Flávio Bolsonaro devia ser candidato a alguma coisa nos Estados Unidos, afinal, ele só defende os interesses americanos. Agora ele fez isso numa entrevista ao Financial Times. Se derreteu todo para Trump e atacou Lula e o Brasil. Está mais preocupado com eles do que com o Brasil. Parece querer ser apenas um ‘carrega-mala’ de Trump.

TUDO PARA OS EUA

Não só defendeu os EUA como atacou a economia o brasileira. Disse que o país faz mal ao ter a China como seu principal parceiro comercial. O presidente (Lula) deveria se abrir mais para os EUA, disse o serviçal. Esqueceu de registrar que, com a China, o Brasil tem um superávit comercial de US$ 45 bilhões (2025) e com os EUA, um déficit de US$ 13 bilhões no mesmo ano.

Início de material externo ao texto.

(* ===== verification/RelayClaims.v ===== *)
(** The relay of bytes between two TCP sockets: what is claimed of it, with the
    termination of the write loop. *)

From Stdlib Require Import ZArith Lia.
From stdpp Require Import base list gmap.
From S2P Require Import Prelude Ints Types Setters Kernel Hash TcpUtils Rtxq Connection Tcp.
From S2P Require Import Frame Relay Sample SampleRun.
Open Scope Z_scope.

(** The sockets of the platform have room: a send is never told to try again. *)
Class NoAgainLaw (P : Platform) : Prop :=
  sendmsg_not_again : forall a b e, fst (kcall (KernelSendmsg a b) e) <> - EAGAIN.

Section Termination.
Context `{P : Platform, !SendmsgLaw P, !NoAgainLaw P}.

(** Rounds left in the loop of pepdna_sock_write: a positive answer sends at
    least a byte and only one zero answer is tolerated. *)
Definition write_measure (l : write_loop) (_ : st) : nat :=
  Z.to_nat (wl_left l) + Z.to_nat (2 - wl_count l).

Lemma sock_write_round fuel a buf l n :
  total (fun s => (is_Some (st_socks s !! a) /\ 0 <= wl_left l /\
             wl_left l + wl_sent l = Z.of_nat (length buf) /\ 0 <= wl_sent l /\
             Z.of_nat (length buf) < 2 ^ 31 /\ 0 <= wl_count l <= 1) /\
             write_measure l s = n)
    (sock_write_body fuel (Some a) buf l)
    (fun r s => match r with
       | inl l' => (is_Some (st_socks s !! a) /\ 0 <= wl_left l' /\
             wl_left l' + wl_sent l' = Z.of_nat (length buf) /\ 0 <= wl_sent l' /\
             Z.of_nat (length buf) < 2 ^ 31 /\ 0 <= wl_count l' <= 1) /\
             (write_measure l' s < n)%nat
       | inr _ => True
       end).
Proof.
  intros s [((k & Hk) & Hl & Hs & Hs0 & Hsz & Hc) Hn]. unfold sock_write_body.
  destruct (truth (wl_left l)) eqn:El; cbn [negb]; [|done].
  assert (0 < wl_left l) by (unfold truth in El; lia).
  unfold kernel_sendmsg, bind, deref, get_sock, ret. rewrite Hk.
  set (b := take _ _). unfold call.
  destruct (kcall (KernelSendmsg a b) (st_env s)) as [rc e] eqn:Ek.
  pose proof (sendmsg_le a b (st_env s)) as Hle. rewrite Ek in Hle. cbn in Hle.
  pose proof (sendmsg_not_again a b (st_env s)) as Hna. rewrite Ek in Hna. cbn in Hna.
  assert (Z.of_nat (length b) <= wl_left l) by (unfold b; rewrite length_take; lia).
  unfold write_measure in *.
  destruct (rc =? 0) eqn:E0.
  { destruct (wl_count l + 1 <? 2) eqn:E2; [|done]. cbn. split_and!; try done; eauto; lia. }
  destruct (0 <? rc) eqn:E1.
  { cbn. rewrite !u64_small by lia. split_and!; eauto; lia. }
  destruct (rc =? - EAGAIN) eqn:E3; [lia | done].
Qed.

Lemma sock_write_returns fuel a buf s :
  is_Some (st_socks s !! a) -> Z.of_nat (length buf) < 2 ^ 31 ->
  (length buf + 2 < fuel)%nat ->
  exists r s', pepdna_sock_write fuel (Some a) buf (Z.of_nat (length buf)) s = Ret r s'.
Proof.
  intros Ha Hsz Hf. unfold pepdna_sock_write.
  pose proof (total_iter
    (fun l s => is_Some (st_socks s !! a) /\ 0 <= wl_left l /\
             wl_left l + wl_sent l = Z.of_nat (length buf) /\ 0 <= wl_sent l /\
             Z.of_nat (length buf) < 2 ^ 31 /\ 0 <= wl_count l <= 1)
    write_measure (sock_write_body fuel (Some a) buf) (fun _ _ => True)) as H.
  specialize (H (fun l n => sock_write_round fuel a buf l n) fuel
    (mkWL (Z.of_nat (length buf)) 0 0) s).
  destruct (iter fuel _ _ s) as [r s'| |]; [eauto|exfalso; apply H..].
  all: unfold write_measure; cbn; split_and!; try done; lia.
Qed.

End Termination.

Section Claims.
Context `{P : Platform, !SendmsgLaw P}.

(** C7: when the socket has room, pepdna_sock_write returns for every buffer,
    with fuel above its length plus two, and either it returned the length and the
    socket accepted exactly the bytes of the buffer in order, or it returned an
    error and the socket accepted a proper prefix of them; no other socket was
    written to and nothing was read. *)
Theorem sock_write_exact `{!NoAgainLaw P} fuel a buf s :
  is_Some (st_socks s !! a) -> Z.of_nat (length buf) < 2 ^ 31 ->
  (length buf + 2 < fuel)%nat ->
  exists r s', pepdna_sock_write fuel (Some a) buf (Z.of_nat (length buf)) s = Ret r s' /\
    write_post s a buf r s'.
Proof.
  intros Ha Hsz Hf. destruct (sock_write_returns fuel a buf s Ha Hsz Hf) as (r & s' & Hr).
  exists r, s'. split; [done|]. by eapply sock_write_relays.
Qed.

Context `{!RecvmsgLaw P}.

(** One round of forwarding between two TCP sockets: what the target accepted
    is a prefix of what was read from the source, all of it when the result is
    positive or -EAGAIN, and no other socket is touched, also when the socket has
    no room and the write waits. *)
Theorem i2i_fwd_exact fuel a b s r s' :
  pepdna_con_i2i_fwd fuel (Some a) (Some b) s = Ret r s' -> fwd_post s a b r s'.
Proof. apply i2i_fwd_relays. Qed.

(** C9: the left-to-right work of a TCP2TCP connection: over the whole run, the
    bytes the right socket accepted are a prefix of the bytes read from the left
    socket, in order, without loss, duplication or reordering inside it, and no
    other socket is read or written. *)
Theorem l2r_work_prefix fuel c a b s s' :
  tcp_con c a b s -> pepdna_con_l2r_fwd fuel c s = Ret tt s' -> relays s a b s'.
Proof. apply l2r_work_relays. Qed.

(** The right-to-left work of a TCP2TCP connection: over the whole run, the
    bytes the left socket accepted are a prefix of the bytes read from the right
    socket, and no other socket is read or written. *)
Theorem r2l_work_prefix fuel c a b s s' :
  tcp_con c a b s -> pepdna_con_r2l_fwd fuel c s = Ret tt s' -> relays s b a s'.
Proof. apply r2l_work_relays. Qed.

End Claims.

(** ** Witnesses *)

#[global] Instance sample_sendmsg f : SendmsgLaw (sample f).
Proof. intros a b e. cbn. lia. Qed.

#[global] Instance sample_no_again f : NoAgainLaw (sample f).
Proof. intros a b e. cbn. unfold sample_sndbuf, EAGAIN. lia. Qed.

#[global] Instance sample_recvmsg f : RecvmsgLaw (sample f).
Proof.
  intros a n e. cbn. destruct e as [|m e]; cbn; [unfold EAGAIN; lia|].
  destruct (Z.of_nat (length m) <=? n) eqn:E; cbn; [lia | unfold EIO; lia].
Qed.

Lemma sock_write_exact_witness :
  exists r s', @pepdna_sock_write (sample tcp_build) 20 (Some 101%positive)
      [1; 2; 3; 4; 5; 6; 7] 7 (tcp_pair []) = Ret r s' /\
    write_post (tcp_pair []) 101%positive [1; 2; 3; 4; 5; 6; 7] r s'.
Proof.
  apply (@sock_write_exact (sample tcp_build) _ _ 20 101%positive [1; 2; 3; 4; 5; 6; 7]).
  - vm_compute. eauto.
  - cbn. lia.
  - cbn. lia.
Defined.

(** Two messages wait at the left socket. *)
Definition two_msgs : list (list Z) := [[71; 69; 84; 32]; [47; 10]].

Definition fwd1 : outcome (@st (sample tcp_build)) Z :=
  @pepdna_con_i2i_fwd (sample tcp_build) 20 (Some 101%positive) (Some 102%positive)
    (tcp_pair two_msgs).

Lemma i2i_fwd_exact_witness :
  fwd_post (tcp_pair two_msgs) 101%positive 102%positive 4 (state_of (tcp_pair []) fwd1).
Proof.
  apply (@i2i_fwd_exact (sample tcp_build) _ _ 20). vm_compute. reflexivity.
Defined.

Lemma tcp_pair_con input : tcp_con 6 101 102 (tcp_pair input).
Proof.
  eexists _, _. split_and!; try (vm_compute; reflexivity).
Qed.

Definition l2r1 : outcome (@st (sample tcp_build)) unit :=
  @pepdna_con_l2r_fwd (sample tcp_build) 20 6 (tcp_pair two_msgs).
Definition r2l1 : outcome (@st (sample tcp_build)) unit :=
  @pepdna_con_r2l_fwd (sample tcp_build) 20 6 (tcp_pair two_msgs).

Lemma l2r_work_prefix_witness :
  relays (tcp_pair two_msgs) 101%positive 102%positive (state_of (tcp_pair []) l2r1).
Proof.
  apply (@l2r_work_prefix (sample tcp_build) _ _ 20 6); [apply tcp_pair_con|].
  vm_compute. reflexivity.
Defined.

Lemma r2l_work_prefix_witness :
  relays (tcp_pair two_msgs) 102%positive 101%positive (state_of (tcp_pair []) r2l1).
Proof.
  apply (@r2l_work_prefix (sample tcp_build) _ _ 20 6); [apply tcp_pair_con|].
  vm_compute. reflexivity.
Defined.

Ou seja, o que o fascista miliciano está defendendo é a economia norte-americana, que não consegue vender mais nada para país nenhum. Flávio quer ser o cachorrinho de Trump e sair em seu socorro. Que se dane o Brasil e a sua economia. Ele quer trocar os ganhos que o Brasil tem no amplo e forte comércio com a China para se abrir mais para os EUA que não produzem nada e estão desesperados para melhorar sua balança comercial. Não foi à toa que Trump baixou as tarifas criminosas para todo o mundo, inclusive o Brasil.

APOIOU TARIFAÇO

Já naquele momento, quando Donald Trump impôs o tarifaço, que chegou a 50%, contra os produtos brasileiros, a família Bolsonaro apoiou integralmente. Flávio Bolsonaro chegou a aplaudir Trump, criticou violentamente o Brasil e pediu mais sanções contra o país. Seu irmão, Eduardo, conhecido por “bananinha”, foi até morar nos EUA com a família para melhor conspirar contra a economia brasileira.

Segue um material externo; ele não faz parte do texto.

(* ===== verification/NdnDec.v ===== *)
(** Decoding of NDN packets: what the decoder makes of encoded elements, numbers and
    names, and where it goes on behind a component that claims too many bytes. *)

From Stdlib Require Import ZArith Lia.
From stdpp Require Import base list.
From S2P Require Import Prelude Ints ByteMem NdnTlv NdnEnc.
Open Scope Z_scope.

(** ** Numbers *)

Lemma lor_add a b k : 0 <= k -> a mod 2 ^ k = 0 -> 0 <= b < 2 ^ k -> Z.lor a b = a + b.
Proof.
  intros Hk Ha Hb. assert (Z.land a b = 0) as Hl.
  { apply Z.bits_inj'. intros n Hn. rewrite Z.land_spec, Z.bits_0.
    destruct (Z_lt_le_dec n k) as [H|H].
    - rewrite <- (Z.mod_pow2_bits_low a k n), Ha, Z.bits_0 by lia. done.
    - rewrite <- (Z.mod_small b (2 ^ k)), Z.mod_pow2_bits_high by lia. apply andb_false_r. }
  rewrite Z.add_nocarry_lxor by done. by rewrite Z.lxor_lor.
Qed.

Lemma lor_shiftl8 a b : 0 <= b < 256 -> Z.lor (Z.shiftl a 8) b = a * 256 + b.
Proof.
  intros Hb. rewrite Z.shiftl_mul_pow2 by lia. change (2 ^ 8) with 256.
  apply (lor_add _ _ 8); [lia | apply Z.mod_mul; lia | lia].
Qed.

Lemma lor_bytes4 a b c d :
  0 <= a < 256 -> 0 <= b < 256 -> 0 <= c < 256 -> 0 <= d < 256 ->
  Z.lor (Z.lor (Z.lor (Z.shiftl a 24) (Z.shiftl b 16)) (Z.shiftl c 8)) d
  = a * 2 ^ 24 + b * 2 ^ 16 + c * 2 ^ 8 + d.
Proof.
  intros Ha Hb Hc Hd. rewrite !Z.shiftl_mul_pow2 by lia.
  rewrite (lor_add (a * 2 ^ 24) (b * 2 ^ 16) 24) by div_mod_lia.
  rewrite (lor_add _ (c * 2 ^ 8) 16) by div_mod_lia.
  rewrite (lor_add _ d 8) by div_mod_lia. done.
Qed.

Definition be_val (acc : Z) (l : list Z) : Z := foldl (fun a b => a * 256 + b) acc l.

Lemma be_val_bytes n v acc :
  0 <= v < 2 ^ (8 * Z.of_nat n) -> be_val acc (be_bytes n v) = acc * 2 ^ (8 * Z.of_nat n) + v.
Proof.
  revert v. induction n as [|n IH]; intros v Hv.
  - change (2 ^ (8 * Z.of_nat 0)) with 1 in *. cbn. lia.
  - rewrite be_bytes_S. unfold be_val in *. rewrite foldl_app.
    rewrite IH by (by apply div_256_range). cbn [foldl].
    rewrite pow_256. div_mod_lia.
Qed.

Definition bytes_ok (l : list Z) : Prop := Forall is_u8 l.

No encontro de fanáticos e fascistas realizado há alguns dias no Texas, Flávio Bolsonaro ofereceu para Trump todos os minerais críticos brasileiros. Disse que o Brasil seria a salvação para os Estados Unidos. O serviçal fez uma defesa explícita da transformação do Brasil no quintal dos EUA.

QUE SE DANE PRODUÇÃO NACIONAL

Para Flávio Bolsonaro, que se dane o agronegócio brasileiro. Ele defendeu afastar a China do comércio com o Brasil. Exatamente a China país que é o destino final de 80% da produção agrícola brasileira. Se prevalecesse a bajulação a Trump, defendida pelo candidato fascista o agro brasileiro quebraria. É isso o que ele quer, para ajudar os produtores americanos que disputam o mercado chinês com o Brasil.

VOLTA AO BRASIL COLÔNIA

Em suma, o que Flávio Bolsonaro representa é o vira-latismo. Ele quer ser um serviçal de Trump. O Brasil não quer ser quintal de ninguém. Ainda mais de um país que está provocando guerras e agressões em várias partes do mundo. Bem faz o Lula que defende a soberania nacional e quer que o Brasil se desenvolva. O Brasil quer ir para a frente e não retroceder à velharia colonialista. Os bolsonaros representam exatamente a volta ao passado de colônia do Brasil.